Then for saving the data into the base dataset I have this function:

def SetScoreValues(ds_name, key_name, surgery_date_name, all_scores, print_debug = False):
    charlson_prefix = "Ch_"
    charlson_score_var_name = "CCI_"
    charlson_icd10_prefix = "Ch_ICD10_"
    charlson_icd10_score_var_name = "CCI_ICD10_"
    rs_charlson_prefix = "RS_Ch_"
    rs_charlson_score_var_name = "RS_CCI_"
    rs_charlson_icd10_prefix = "RS_Ch_ICD10_"
    rs_charlson_icd10_score_var_name = "RS_CCI_ICD10_"
    elixhausers_prefix = "Elx_"
    elixhausers_score_var_name = "ElxCI_"
    elixhausers_icd10_prefix = "Elx_ICD10_"
    elixhausers_icd10_score_var_name = "ElxCI_ICD10_"
    # The years is also dependant on GetDataFromSet
    years = [1, 2, 5]

    spss.Submit("DATASET ACTIVE {0} .".format(ds_name))
    
    # Remove the variable if it already exists from a previous run
    # For safety use only in debug mode
    if (print_debug or True):
        vars_to_delete = ""
        for i in range(spss.GetVariableCount()):
            var_name = spss.GetVariableName(i).strip()
            if (re.match(charlson_prefix, var_name)
                or re.match(charlson_icd10_prefix, var_name)
                or re.match(rs_charlson_prefix, var_name)
                or re.match(rs_charlson_icd10_prefix, var_name)
                or re.match(elixhausers_prefix, var_name)
                or re.match(elixhausers_icd10_prefix, var_name)
                or var_name[0:len(charlson_score_var_name)] == charlson_score_var_name
                or var_name[0:len(charlson_icd10_score_var_name)] == charlson_icd10_score_var_name
                or var_name[0:len(rs_charlson_score_var_name)] == rs_charlson_score_var_name
                or var_name[0:len(rs_charlson_icd10_score_var_name)] == rs_charlson_icd10_score_var_name
                or var_name[0:len(elixhausers_score_var_name)] == elixhausers_score_var_name
                or var_name[0:len(elixhausers_icd10_score_var_name)] == elixhausers_icd10_score_var_name):
                if (vars_to_delete == ""):
                    vars_to_delete = var_name
                else:
                    vars_to_delete += ", {0}".format(var_name)
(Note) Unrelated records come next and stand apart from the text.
(** * terraform-provider-wormly: the request executor and its callers

    A shallow embedding of [internal/client/client.go] (the rate-limited,
    retrying request executor), of the period decoder
    [ScheduledDowntimePeriod.UnmarshalJSON], of the operations of the client
    on hosts, HTTP sensors, scheduled downtime periods and the global alert
    mute, and of the provider's host, period and sensor resources as far as
    they parse and store identifiers and call the client, followed by the
    properties proved about them.

    Go values are modelled as follows.
    - [int], [int64] and [time.Duration] are [Z] (nanoseconds for durations);
    - [float64] is [spec_float] at precision 53 and exponent bound 1024, with
      round-to-nearest-even multiplication and conversion;
    - [string] is [string], [map[string]string] is [gmap string string];
    - an [error] interface value is a term of [Go.error], one constructor per
      dynamic type, and [option Go.error] where [nil] is possible;
    - the rate limiter, the HTTP transport and the logger are effects: the
      first two are answered by a [World], all three are recorded in a trace
      of [event]s carried by a writer monad;
    - an attribute value of the plugin framework is a [tf.attr]: null,
      unknown or known; the client interface of a resource is a record of
      functions, and the calls a resource makes are listed in its response. *)

From Stdlib Require Import ZArith String Ascii List Bool Lia DecimalString.
From Stdlib Require Import Floats.SpecFloat.
From Stdlib Require DecimalPos.
From stdpp Require Import base option strings gmap list.

Local Open Scope string_scope.
Local Open Scope Z_scope.

#[local] Set Warnings "-register-all".

(** ** Part I. Go's standard library, as far as the client uses it *)

Module Go.

(** [strconv.Itoa], also the rendering of [%d]. *)
Definition Itoa (z : Z) : string := NilZero.string_of_int (Z.to_int z).

(** [strconv.Quote] on printable ASCII text: the text between double quotes,
    with a backslash before each double quote and each backslash. *)
Fixpoint quoteBody (s : string) : string :=
  match s with
  | EmptyString => EmptyString
  | String a s' =>
      if (Ascii.eqb a (ascii_of_nat 34) || Ascii.eqb a (ascii_of_nat 92))%bool
      then String (ascii_of_nat 92) (String a (quoteBody s'))
      else String a (quoteBody s')
  end.

Definition Quote (s : string) : string :=
  String (ascii_of_nat 34) (quoteBody s ++ String (ascii_of_nat 34) EmptyString).

(** *** syscall.Errno (linux) *)

Definition EINTR : Z := 4.
Definition EAGAIN : Z := 11.
Definition EWOULDBLOCK : Z := 11.
Definition ENFILE : Z := 23.
Definition EMFILE : Z := 24.
Definition ECONNABORTED : Z := 103.
Definition ECONNRESET : Z := 104.
Definition ETIMEDOUT : Z := 110.
Definition ECONNREFUSED : Z := 111.

(** [func (e Errno) Timeout() bool] *)
Definition Errno_Timeout (e : Z) : bool :=
  (e =? EAGAIN) || (e =? EWOULDBLOCK) || (e =? ETIMEDOUT).

(** [func (e Errno) Temporary() bool] *)
Definition Errno_Temporary (e : Z) : bool :=
  (e =? EINTR) || (e =? EMFILE) || (e =? ENFILE) || Errno_Timeout e.

(** [func (e Errno) Error() string]: the message table, abridged to the codes
    named above; a code without an entry prints as [errno N]. *)
Definition Errno_Error (e : Z) : string :=
  if e =? EINTR then "interrupted system call"
  else if e =? EAGAIN then "resource temporarily unavailable"
  else if e =? ENFILE then "too many open files in system"
  else if e =? EMFILE then "too many open files"
  else if e =? ECONNABORTED then "software caused connection abort"
  else if e =? ECONNRESET then "connection reset by peer"
  else if e =? ETIMEDOUT then "connection timed out"
  else if e =? ECONNREFUSED then "connection refused"
  else "errno " ++ Itoa e.

(** *** Error values

    One constructor per dynamic type that can sit in an [error] interface
    value here. [customError] stands for a value of any other type: its
    message, and the result of its [Timeout()] and [Temporary()] methods
    where it has them ([None]: no such method). *)
Inductive error : Type :=
| errorString (s : string)
    (* errors.New(s); fmt.Errorf without a %w operand *)
| wrapError (msg : string) (err : error)
    (* fmt.Errorf with one %w operand: the formatted text and the operand *)
| customError (msg : string) (timeout temporary : option bool)
| Errno (e : Z)
    (* syscall.Errno *)
| SyscallError (Syscall : string) (Err : error)
    (* *os.SyscallError *)
| DNSError (Err Name Server : string) (IsTimeout IsTemporary : bool)
    (* *net.DNSError *)
| OpError (Op Net : string) (Err : error)
    (* *net.OpError with nil Source and Addr *)
| URLError (Op URL : string) (Err : error)
    (* *url.Error *)
| NumError (Func Num : string) (Err : error).
    (* *strconv.NumError *)

(** [t, ok := e.(interface{ Timeout() bool }); ok && t.Timeout()] *)
Definition okAnd (m : option bool) : bool :=
  match m with Some b => b | None => false end.

(** The [Timeout()] method of the dynamic type, [None] where the type has
    none. *)
Fixpoint Timeout (e : error) : option bool :=
  match e with
  | errorString _ => None
  | wrapError _ _ => None
  | customError _ t _ => t
  | Errno n => Some (Errno_Timeout n)
  | SyscallError _ inner => Some (okAnd (Timeout inner))
  | DNSError _ _ _ isTimeout _ => Some isTimeout
  | OpError _ _ inner =>
      match inner with
      | SyscallError _ ne => Some (okAnd (Timeout ne))
      | _ => Some (okAnd (Timeout inner))
      end
  | URLError _ _ inner => Some (okAnd (Timeout inner))
  | NumError _ _ _ => None
  end.

(** [isConnError] of package net. *)
Definition isConnError (e : error) : bool :=
  match e with
  | Errno n => (n =? ECONNRESET) || (n =? ECONNABORTED)
  | _ => false
  end.

(** The [Temporary()] method of the dynamic type. *)
Fixpoint Temporary (e : error) : option bool :=
  match e with
  | errorString _ => None
  | wrapError _ _ => None
  | customError _ _ t => t
  | Errno n => Some (Errno_Temporary n)
  | SyscallError _ _ => None
  | DNSError _ _ _ isTimeout isTemporary => Some (isTimeout || isTemporary)
  | OpError op _ inner =>
      if (String.eqb op "accept" && isConnError inner)%bool then Some true
      else
        match inner with
        | SyscallError _ ne => Some (okAnd (Temporary ne))
        | _ => Some (okAnd (Temporary inner))
        end
  | URLError _ _ inner => Some (okAnd (Temporary inner))
  | NumError _ _ _ => None
  end.

(** The [Error()] method. *)
Fixpoint Error (e : error) : string :=
  match e with
  | errorString s => s
  | wrapError msg _ => msg
  | customError msg _ _ => msg
  | Errno n => Errno_Error n
  | SyscallError call inner => call ++ ": " ++ Error inner
  | DNSError err name server _ _ =>
      "lookup " ++ name
        ++ (if String.eqb server "" then "" else " on " ++ server)
        ++ ": " ++ err
  | OpError op net inner =>
      op ++ (if String.eqb net "" then "" else " " ++ net)
         ++ ": " ++ Error inner
  | URLError op url inner => op ++ " " ++ Quote url ++ ": " ++ Error inner
  | NumError fn num inner =>
      "strconv." ++ fn ++ ": parsing " ++ Quote num ++ ": " ++ Error inner
  end.

(** [_, ok := err.(net.Error)]: the dynamic type has [Error()], [Timeout()]
    and [Temporary()]. *)
Definition isNetError (e : error) : bool :=
  match Timeout e, Temporary e with
  | Some _, Some _ => true
  | _, _ => false
  end.

(** [fmt.Errorf(prefix + "%w", err)] *)
Definition Errorf_w (prefix : string) (err : option error) : error :=
  match err with
  | Some e => wrapError (prefix ++ Error e) e
  | None => errorString (prefix ++ "%!w(<nil>)")
  end.

(** *** strconv.Atoi *)

Definition ErrSyntax : error := errorString "invalid syntax".
Definition ErrRange : error := errorString "value out of range".

Definition digitOf (a : ascii) : option Z :=
  let n := Z.of_nat (nat_of_ascii a) in
  if (48 <=? n) && (n <=? 57) then Some (n - 48) else None.

Inductive scan : Type :=
| scanOk (n : Z)
| scanSyntax
| scanRange.

(** The digit loop of [ParseUint(s, 10, 64)]: it stops at the first byte that
    is not a digit, and at the first step that leaves 64 bits. *)
Fixpoint scanDigits (s : string) (n : Z) : scan :=
  match s with
  | EmptyString => scanOk n
  | String a s' =>
      match digitOf a with
      | None => scanSyntax
      | Some d =>
          if n >=? (2 ^ 64 - 1) / 10 + 1 then scanRange
          else
            let n1 := n * 10 + d in
            if n1 >? 2 ^ 64 - 1 then scanRange else scanDigits s' n1
      end
  end.

(** [strconv.Atoi] on a 64-bit platform: the value and the error. The short
    path of Atoi for fewer than 19 bytes gives the same results as the
    ParseInt path that is written out here. *)
Definition Atoi (s0 : string) : Z * option error :=
  match s0 with
  | EmptyString => (0, Some (NumError "Atoi" s0 ErrSyntax))
  | String a rest =>
      let plus := Ascii.eqb a (ascii_of_nat 43) in
      let neg := Ascii.eqb a (ascii_of_nat 45) in
      let s := if (plus || neg)%bool then rest else s0 in
      match s with
      | EmptyString => (0, Some (NumError "Atoi" s0 ErrSyntax))
      | _ =>
          match scanDigits s 0 with
          | scanSyntax => (0, Some (NumError "Atoi" s0 ErrSyntax))
          | scanRange =>
              if neg then (- 2 ^ 63, Some (NumError "Atoi" s0 ErrRange))
              else (2 ^ 63 - 1, Some (NumError "Atoi" s0 ErrRange))
          | scanOk un =>
              if (negb neg && (un >=? 2 ^ 63))%bool
              then (2 ^ 63 - 1, Some (NumError "Atoi" s0 ErrRange))
              else if (neg && (un >? 2 ^ 63))%bool
              then (- 2 ^ 63, Some (NumError "Atoi" s0 ErrRange))
              else (if neg then - un else un, None)
          end
      end
  end.

(** A numeral: the string written with the decimal digits [ds], most
    significant first, and the number it writes. *)
Definition digitChar (d : Z) : ascii := ascii_of_nat (Z.to_nat (48 + d)).

Fixpoint digitsString (ds : list Z) : string :=
  match ds with
  | [] => EmptyString
  | d :: ds' => String (digitChar d) (digitsString ds')
  end.

Fixpoint digitsValueFrom (n : Z) (ds : list Z) : Z :=
  match ds with
  | [] => n
  | d :: ds' => digitsValueFrom (n * 10 + d) ds'
  end.

Definition digitsValue (ds : list Z) : Z := digitsValueFrom 0 ds.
        if (len(vars_to_delete) > 0):
            print "Warning deleting variables: {0}".format(vars_to_delete)
            spss.Submit("DELETE VARIABLES {0}.".format(vars_to_delete));

    with spssdata.Spssdata(indexes=[key_name, surgery_date_name], cvtDates=(surgery_date_name, ), accessType='w') as cr:
        # Prepare variables, old vars should have been deleted
        for year in years:
            # Prepare Charlsons variables
            general_prefix = "{0}{1}yr_".format(charlson_prefix, year)
            main_prefix = "{0}{1}yr".format(charlson_score_var_name, year)

            vdefs = GetCharlsonVdef(general_prefix, main_prefix)
            for vd in vdefs:
                cr.append(vd)

            general_prefix = "{0}{1}yr_".format(charlson_icd10_prefix, year)
            main_prefix = "{0}{1}yr".format(charlson_icd10_score_var_name, year)

            vdefs = GetCharlsonVdef(general_prefix, main_prefix)
            for vd in vdefs:
                cr.append(vd)

            # Prepare RS Charlsons variables
            general_prefix = "{0}{1}yr_".format(rs_charlson_prefix, year)
            main_prefix = "{0}{1}yr".format(rs_charlson_score_var_name, year)

            vdefs = GetRCSharlsonVdef(general_prefix, main_prefix)
            for vd in vdefs:
                cr.append(vd)

            # Prepare RS Charlsons Icd 10 variables
            general_prefix = "{0}{1}yr_".format(rs_charlson_icd10_prefix, year)
            main_prefix = "{0}{1}yr".format(rs_charlson_icd10_score_var_name, year)

            vdefs = GetRCSharlsonVdef(general_prefix, main_prefix)
            for vd in vdefs:
                cr.append(vd)

            # Prepare Elixhausers variables
            general_prefix = "{0}{1}yr_".format(elixhausers_prefix, year)
            main_prefix = "{0}{1}yr".format(elixhausers_score_var_name, year)

            vdefs = GetElixhausersVdef(general_prefix, main_prefix)
            for vd in vdefs:
                cr.append(vd)

            general_prefix = "{0}{1}yr_".format(elixhausers_icd10_prefix, year)
            main_prefix = "{0}{1}yr".format(elixhausers_icd10_score_var_name, year)

            vdefs = GetElixhausersVdef(general_prefix, main_prefix)
            for vd in vdefs:
                cr.append(vd)

        # Commit the prepared variables
        cr.commitdict()

        for row in cr:
            key_var = row[0]
            surgery_date = row[1]
            if (print_debug):
                print "\n-_ Check key: {0} _-".format(key_var)

            if (all_scores["charlsons"].has_key(key_var)):
                subject_scores = all_scores["charlsons"][key_var]
                if (print_debug):
                    print "* Charlsons *"
                    print "Scores: {0}".format(subject_scores)

                SetCharlsonScoreValues(cr, subject_scores, surgery_date, 
                                       charlson_score_var_name, charlson_prefix, years)
            else:
                for y in years:
                    cr.setvalue("{0}{1}yr".format(charlson_score_var_name, y), 0)

            if (all_scores["charlsons_icd10"].has_key(key_var)):
                subject_scores = all_scores["charlsons_icd10"][key_var]
                if (print_debug):
                    print "* Charlsons ICD 10 *"
                    print "Scores: {0}".format(subject_scores)

                SetCharlsonScoreValues(cr, subject_scores, surgery_date, 
                                       charlson_icd10_score_var_name, charlson_icd10_prefix, years)
            else:
                for y in years:
                    cr.setvalue("{0}{1}yr".format(charlson_icd10_score_var_name, y), 0)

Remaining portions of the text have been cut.